**Assignment:**
Search the material below for the string "Hoffs" and copy each line where it appears.

**Dataset content:**
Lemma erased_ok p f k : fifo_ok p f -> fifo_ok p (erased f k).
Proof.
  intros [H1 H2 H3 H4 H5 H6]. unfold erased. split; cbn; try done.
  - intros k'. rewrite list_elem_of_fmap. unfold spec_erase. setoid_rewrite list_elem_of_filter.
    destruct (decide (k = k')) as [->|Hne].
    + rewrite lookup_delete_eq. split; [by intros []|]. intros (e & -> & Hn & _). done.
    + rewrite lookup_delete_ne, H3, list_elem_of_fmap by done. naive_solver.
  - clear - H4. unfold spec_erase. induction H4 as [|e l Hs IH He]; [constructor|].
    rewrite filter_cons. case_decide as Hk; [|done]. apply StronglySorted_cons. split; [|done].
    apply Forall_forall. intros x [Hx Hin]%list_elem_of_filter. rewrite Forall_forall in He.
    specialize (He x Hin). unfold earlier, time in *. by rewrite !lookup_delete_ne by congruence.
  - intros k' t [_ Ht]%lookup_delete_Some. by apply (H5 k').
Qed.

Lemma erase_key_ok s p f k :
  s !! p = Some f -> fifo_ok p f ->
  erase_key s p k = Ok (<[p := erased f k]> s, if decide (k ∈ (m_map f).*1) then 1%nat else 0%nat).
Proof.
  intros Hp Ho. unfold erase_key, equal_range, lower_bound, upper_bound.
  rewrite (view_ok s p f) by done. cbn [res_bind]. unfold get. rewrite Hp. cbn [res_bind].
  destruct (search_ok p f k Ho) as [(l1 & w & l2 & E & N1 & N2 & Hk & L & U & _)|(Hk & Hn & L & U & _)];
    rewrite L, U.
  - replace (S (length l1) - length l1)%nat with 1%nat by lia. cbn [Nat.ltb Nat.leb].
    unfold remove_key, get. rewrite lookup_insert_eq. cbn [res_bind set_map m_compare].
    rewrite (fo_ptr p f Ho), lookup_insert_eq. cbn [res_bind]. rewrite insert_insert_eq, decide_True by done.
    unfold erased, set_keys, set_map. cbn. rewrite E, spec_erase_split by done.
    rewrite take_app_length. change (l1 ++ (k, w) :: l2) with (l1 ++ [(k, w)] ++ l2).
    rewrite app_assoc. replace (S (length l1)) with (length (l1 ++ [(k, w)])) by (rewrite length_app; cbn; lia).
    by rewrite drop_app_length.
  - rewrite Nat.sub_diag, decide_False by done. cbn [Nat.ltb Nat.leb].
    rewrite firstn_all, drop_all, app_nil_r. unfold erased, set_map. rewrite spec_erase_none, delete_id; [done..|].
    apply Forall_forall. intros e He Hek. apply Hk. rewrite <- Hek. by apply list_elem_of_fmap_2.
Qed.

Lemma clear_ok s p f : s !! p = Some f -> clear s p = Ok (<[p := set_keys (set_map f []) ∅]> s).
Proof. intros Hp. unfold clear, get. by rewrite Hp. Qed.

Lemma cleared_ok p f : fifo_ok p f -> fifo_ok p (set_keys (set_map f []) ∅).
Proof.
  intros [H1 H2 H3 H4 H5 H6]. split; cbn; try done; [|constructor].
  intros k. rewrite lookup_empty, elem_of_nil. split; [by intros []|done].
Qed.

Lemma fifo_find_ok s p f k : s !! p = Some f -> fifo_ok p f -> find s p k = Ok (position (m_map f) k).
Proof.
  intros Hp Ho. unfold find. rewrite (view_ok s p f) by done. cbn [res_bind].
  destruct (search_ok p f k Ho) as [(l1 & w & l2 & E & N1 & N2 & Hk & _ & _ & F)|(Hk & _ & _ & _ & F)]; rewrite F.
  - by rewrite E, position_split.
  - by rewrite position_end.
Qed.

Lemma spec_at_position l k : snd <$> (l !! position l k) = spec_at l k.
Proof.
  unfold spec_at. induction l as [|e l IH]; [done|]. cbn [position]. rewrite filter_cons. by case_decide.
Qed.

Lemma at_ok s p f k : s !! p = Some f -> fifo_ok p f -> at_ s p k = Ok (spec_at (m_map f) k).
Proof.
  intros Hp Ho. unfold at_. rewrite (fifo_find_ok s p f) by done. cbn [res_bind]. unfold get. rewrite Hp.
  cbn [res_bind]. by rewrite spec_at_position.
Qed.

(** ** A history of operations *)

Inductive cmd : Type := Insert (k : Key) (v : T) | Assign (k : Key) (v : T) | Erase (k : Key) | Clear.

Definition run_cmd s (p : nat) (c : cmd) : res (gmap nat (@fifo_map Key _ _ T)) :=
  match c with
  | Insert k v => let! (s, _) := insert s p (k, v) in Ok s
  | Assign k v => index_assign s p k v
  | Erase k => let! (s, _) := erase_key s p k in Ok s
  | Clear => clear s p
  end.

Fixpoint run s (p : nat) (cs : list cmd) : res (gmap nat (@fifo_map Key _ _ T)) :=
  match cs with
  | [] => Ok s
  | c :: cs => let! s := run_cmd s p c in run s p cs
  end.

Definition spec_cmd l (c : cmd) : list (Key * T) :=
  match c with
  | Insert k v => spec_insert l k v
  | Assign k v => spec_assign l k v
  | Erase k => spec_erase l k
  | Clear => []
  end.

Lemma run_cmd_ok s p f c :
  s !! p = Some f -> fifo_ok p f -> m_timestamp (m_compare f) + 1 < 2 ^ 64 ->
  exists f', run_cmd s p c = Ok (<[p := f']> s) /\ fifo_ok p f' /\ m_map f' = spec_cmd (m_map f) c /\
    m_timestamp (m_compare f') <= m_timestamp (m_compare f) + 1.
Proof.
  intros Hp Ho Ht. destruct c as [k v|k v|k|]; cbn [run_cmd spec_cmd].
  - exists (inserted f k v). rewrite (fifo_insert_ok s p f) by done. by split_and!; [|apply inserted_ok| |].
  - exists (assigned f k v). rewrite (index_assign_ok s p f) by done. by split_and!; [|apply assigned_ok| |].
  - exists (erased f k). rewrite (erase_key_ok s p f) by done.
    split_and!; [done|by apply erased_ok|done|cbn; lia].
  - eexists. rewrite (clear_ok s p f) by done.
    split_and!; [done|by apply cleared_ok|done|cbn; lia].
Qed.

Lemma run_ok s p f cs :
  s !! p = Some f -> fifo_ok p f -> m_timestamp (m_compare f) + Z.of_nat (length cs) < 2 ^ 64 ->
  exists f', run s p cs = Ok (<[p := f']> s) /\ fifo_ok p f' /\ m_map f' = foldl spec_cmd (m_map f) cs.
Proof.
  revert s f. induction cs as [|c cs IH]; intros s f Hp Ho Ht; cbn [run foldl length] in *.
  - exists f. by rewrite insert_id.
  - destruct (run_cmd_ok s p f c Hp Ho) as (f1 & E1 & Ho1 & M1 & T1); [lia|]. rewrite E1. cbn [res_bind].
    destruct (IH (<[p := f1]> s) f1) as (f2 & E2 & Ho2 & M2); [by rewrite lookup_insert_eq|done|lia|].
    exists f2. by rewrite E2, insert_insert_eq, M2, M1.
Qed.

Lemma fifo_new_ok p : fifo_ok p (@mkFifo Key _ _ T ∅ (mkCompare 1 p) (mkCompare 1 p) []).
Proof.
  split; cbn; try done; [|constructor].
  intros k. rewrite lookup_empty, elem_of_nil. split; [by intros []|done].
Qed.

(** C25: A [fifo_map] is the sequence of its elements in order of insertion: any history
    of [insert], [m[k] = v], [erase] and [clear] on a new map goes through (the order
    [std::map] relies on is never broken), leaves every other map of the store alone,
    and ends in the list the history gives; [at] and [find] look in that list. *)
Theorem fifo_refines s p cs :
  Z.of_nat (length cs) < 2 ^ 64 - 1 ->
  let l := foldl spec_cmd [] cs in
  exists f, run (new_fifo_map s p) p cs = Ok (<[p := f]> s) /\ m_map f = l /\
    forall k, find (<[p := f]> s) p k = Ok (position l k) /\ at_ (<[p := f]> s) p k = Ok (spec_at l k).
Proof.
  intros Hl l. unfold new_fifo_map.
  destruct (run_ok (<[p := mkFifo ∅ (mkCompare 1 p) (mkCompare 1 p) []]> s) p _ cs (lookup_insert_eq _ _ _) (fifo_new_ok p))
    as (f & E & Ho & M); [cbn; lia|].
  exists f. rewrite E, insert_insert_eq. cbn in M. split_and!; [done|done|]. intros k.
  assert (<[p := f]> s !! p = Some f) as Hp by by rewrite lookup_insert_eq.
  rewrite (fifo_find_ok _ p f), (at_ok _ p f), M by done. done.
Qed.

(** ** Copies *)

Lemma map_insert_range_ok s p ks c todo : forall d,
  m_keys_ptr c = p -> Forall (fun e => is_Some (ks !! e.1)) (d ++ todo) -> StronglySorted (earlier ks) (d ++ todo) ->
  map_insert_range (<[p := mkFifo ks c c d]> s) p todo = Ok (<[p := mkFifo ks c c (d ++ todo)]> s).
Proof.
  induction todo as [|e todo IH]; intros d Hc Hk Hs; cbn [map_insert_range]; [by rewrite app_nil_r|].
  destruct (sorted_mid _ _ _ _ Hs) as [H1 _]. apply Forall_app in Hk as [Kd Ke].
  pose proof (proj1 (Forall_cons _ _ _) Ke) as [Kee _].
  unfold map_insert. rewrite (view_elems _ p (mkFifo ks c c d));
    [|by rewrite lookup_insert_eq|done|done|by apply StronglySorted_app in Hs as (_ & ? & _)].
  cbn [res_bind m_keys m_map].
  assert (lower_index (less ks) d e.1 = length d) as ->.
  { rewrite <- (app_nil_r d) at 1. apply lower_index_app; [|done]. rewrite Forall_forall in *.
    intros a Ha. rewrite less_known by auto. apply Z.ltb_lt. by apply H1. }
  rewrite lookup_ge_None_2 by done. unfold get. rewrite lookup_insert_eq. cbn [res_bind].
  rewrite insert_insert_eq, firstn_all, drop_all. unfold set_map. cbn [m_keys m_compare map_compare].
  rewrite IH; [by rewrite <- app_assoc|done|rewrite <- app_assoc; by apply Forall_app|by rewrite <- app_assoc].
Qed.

==

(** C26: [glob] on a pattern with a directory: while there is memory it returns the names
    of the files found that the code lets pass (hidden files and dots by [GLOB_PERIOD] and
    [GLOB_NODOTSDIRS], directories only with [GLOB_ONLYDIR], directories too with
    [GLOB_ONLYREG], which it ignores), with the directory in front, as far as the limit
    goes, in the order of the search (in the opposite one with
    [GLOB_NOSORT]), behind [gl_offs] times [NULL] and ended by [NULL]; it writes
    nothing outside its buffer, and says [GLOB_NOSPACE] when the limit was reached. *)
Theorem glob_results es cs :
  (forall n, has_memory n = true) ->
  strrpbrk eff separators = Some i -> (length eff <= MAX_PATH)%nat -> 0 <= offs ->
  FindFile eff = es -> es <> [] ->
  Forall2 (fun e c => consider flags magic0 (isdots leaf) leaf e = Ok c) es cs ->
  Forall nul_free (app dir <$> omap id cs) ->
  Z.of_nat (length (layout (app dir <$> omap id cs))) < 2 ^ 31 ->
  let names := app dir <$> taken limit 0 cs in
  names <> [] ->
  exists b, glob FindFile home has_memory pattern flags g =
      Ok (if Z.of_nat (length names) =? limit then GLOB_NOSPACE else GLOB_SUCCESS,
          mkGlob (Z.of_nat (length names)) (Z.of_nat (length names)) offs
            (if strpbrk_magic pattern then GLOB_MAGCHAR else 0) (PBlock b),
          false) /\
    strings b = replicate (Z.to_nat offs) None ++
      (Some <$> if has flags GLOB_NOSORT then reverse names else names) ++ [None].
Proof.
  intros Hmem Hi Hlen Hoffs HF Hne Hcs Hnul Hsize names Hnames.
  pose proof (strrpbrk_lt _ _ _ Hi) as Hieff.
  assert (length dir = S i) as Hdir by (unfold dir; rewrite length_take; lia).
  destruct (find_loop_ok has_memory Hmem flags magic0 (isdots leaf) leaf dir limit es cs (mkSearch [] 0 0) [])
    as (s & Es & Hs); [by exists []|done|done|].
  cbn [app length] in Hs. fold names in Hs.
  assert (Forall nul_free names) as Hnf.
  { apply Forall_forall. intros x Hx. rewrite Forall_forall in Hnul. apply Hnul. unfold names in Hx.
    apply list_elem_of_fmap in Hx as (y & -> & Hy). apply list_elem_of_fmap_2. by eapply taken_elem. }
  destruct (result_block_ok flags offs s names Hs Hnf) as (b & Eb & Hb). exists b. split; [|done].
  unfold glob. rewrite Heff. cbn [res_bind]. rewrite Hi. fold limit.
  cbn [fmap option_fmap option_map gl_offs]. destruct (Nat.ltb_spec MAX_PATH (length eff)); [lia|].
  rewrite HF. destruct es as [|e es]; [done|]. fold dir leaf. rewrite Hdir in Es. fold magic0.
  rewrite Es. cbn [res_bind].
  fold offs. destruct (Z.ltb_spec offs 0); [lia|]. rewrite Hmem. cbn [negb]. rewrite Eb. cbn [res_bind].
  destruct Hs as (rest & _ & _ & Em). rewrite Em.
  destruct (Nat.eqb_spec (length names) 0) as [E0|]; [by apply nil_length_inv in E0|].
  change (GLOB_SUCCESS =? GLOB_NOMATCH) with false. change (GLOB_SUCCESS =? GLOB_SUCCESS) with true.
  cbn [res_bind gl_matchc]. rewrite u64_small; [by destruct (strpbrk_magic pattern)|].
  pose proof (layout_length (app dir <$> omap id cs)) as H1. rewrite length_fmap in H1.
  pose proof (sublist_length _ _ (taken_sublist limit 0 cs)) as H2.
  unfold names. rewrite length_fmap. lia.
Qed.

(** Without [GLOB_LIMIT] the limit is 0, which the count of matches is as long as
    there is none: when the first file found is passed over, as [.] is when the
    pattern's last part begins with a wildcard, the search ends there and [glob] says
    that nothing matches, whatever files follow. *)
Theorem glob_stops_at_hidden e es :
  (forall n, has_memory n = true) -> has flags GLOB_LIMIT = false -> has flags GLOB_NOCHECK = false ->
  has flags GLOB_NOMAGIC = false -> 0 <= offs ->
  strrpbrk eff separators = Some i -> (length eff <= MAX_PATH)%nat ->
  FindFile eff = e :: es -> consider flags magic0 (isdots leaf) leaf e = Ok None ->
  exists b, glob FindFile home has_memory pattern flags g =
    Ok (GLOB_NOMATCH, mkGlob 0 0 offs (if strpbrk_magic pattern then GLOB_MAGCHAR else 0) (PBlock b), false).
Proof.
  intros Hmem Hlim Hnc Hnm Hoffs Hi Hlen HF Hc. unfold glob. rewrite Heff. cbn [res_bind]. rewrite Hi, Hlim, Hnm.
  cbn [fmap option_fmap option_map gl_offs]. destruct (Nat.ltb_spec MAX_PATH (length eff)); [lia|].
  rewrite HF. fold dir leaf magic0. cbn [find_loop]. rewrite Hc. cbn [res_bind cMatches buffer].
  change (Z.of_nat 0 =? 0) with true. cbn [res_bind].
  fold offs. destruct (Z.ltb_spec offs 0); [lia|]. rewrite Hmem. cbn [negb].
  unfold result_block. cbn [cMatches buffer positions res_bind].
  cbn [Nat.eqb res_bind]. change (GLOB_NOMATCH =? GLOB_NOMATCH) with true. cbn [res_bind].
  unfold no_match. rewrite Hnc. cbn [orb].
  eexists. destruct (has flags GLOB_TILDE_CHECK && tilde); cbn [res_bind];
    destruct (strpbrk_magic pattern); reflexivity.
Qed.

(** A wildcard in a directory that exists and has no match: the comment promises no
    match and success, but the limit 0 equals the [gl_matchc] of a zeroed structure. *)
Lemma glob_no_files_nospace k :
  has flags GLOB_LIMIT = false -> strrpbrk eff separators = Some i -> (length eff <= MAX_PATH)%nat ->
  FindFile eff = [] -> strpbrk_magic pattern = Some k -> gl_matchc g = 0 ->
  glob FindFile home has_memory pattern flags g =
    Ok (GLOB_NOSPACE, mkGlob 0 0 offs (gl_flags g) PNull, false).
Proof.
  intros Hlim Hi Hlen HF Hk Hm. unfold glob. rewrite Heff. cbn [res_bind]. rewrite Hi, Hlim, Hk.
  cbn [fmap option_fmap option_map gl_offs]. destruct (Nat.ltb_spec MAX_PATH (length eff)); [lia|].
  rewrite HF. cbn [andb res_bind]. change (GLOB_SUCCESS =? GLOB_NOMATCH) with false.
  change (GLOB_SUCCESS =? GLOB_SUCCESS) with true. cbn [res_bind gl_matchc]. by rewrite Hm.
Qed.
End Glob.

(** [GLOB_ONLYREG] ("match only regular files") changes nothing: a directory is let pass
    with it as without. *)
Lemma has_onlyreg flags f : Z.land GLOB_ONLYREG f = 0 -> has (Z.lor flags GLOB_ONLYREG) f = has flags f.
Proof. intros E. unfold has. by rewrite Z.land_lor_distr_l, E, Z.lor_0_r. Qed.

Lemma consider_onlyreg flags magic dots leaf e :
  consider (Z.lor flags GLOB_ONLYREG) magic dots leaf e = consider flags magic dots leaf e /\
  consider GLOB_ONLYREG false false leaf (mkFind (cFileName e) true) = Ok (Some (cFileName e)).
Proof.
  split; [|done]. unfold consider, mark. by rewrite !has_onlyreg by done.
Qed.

---

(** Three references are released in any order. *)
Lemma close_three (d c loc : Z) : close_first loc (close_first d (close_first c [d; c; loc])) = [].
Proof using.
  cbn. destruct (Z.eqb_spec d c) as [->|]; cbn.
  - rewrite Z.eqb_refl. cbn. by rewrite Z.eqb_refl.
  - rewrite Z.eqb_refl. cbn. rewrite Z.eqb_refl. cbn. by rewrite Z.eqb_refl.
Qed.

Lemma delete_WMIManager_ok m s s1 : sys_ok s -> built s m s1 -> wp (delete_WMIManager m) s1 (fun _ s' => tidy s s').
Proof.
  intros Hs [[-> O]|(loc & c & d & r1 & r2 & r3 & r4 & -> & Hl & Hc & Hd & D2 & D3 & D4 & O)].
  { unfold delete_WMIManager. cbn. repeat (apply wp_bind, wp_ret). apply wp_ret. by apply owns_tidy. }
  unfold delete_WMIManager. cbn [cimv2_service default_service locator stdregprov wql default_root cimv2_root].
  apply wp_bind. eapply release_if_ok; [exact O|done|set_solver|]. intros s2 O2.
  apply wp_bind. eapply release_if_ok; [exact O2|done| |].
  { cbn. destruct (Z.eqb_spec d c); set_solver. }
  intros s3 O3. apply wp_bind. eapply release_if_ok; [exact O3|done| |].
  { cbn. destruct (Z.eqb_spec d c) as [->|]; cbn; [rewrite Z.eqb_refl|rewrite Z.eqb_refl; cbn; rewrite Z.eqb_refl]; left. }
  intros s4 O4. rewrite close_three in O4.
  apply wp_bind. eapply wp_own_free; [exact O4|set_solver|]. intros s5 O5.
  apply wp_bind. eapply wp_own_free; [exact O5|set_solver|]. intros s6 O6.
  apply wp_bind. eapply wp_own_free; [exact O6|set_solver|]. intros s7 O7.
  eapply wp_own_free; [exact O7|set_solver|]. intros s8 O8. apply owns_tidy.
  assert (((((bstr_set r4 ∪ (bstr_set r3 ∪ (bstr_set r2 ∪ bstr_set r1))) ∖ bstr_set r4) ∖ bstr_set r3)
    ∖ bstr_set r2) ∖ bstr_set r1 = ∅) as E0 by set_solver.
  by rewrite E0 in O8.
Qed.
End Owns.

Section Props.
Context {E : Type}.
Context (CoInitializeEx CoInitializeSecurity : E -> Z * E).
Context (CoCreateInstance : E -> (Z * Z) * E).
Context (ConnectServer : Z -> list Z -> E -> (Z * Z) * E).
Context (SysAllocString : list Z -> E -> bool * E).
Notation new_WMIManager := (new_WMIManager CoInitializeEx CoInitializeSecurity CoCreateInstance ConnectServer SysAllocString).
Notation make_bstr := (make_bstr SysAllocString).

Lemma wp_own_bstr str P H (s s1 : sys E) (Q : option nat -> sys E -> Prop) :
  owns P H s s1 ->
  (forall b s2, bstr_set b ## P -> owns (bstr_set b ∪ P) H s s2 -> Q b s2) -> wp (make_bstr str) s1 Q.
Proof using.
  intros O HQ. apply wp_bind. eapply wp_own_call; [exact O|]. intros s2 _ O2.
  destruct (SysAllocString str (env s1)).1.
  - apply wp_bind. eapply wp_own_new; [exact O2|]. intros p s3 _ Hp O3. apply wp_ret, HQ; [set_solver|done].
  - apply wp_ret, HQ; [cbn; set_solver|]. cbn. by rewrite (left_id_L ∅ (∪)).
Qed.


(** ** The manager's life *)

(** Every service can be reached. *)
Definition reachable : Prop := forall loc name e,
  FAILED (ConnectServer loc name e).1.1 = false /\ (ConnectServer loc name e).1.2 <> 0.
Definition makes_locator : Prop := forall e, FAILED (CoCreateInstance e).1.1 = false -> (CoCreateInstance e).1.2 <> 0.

**The answer:**
  intros Hmem Hi Hlen Hoffs HF Hne Hcs Hnul Hsize names Hnames.
  intros Hmem Hlim Hnc Hnm Hoffs Hi Hlen HF Hc. unfold glob. rewrite Heff. cbn [res_bind]. rewrite Hi, Hlim, Hnm.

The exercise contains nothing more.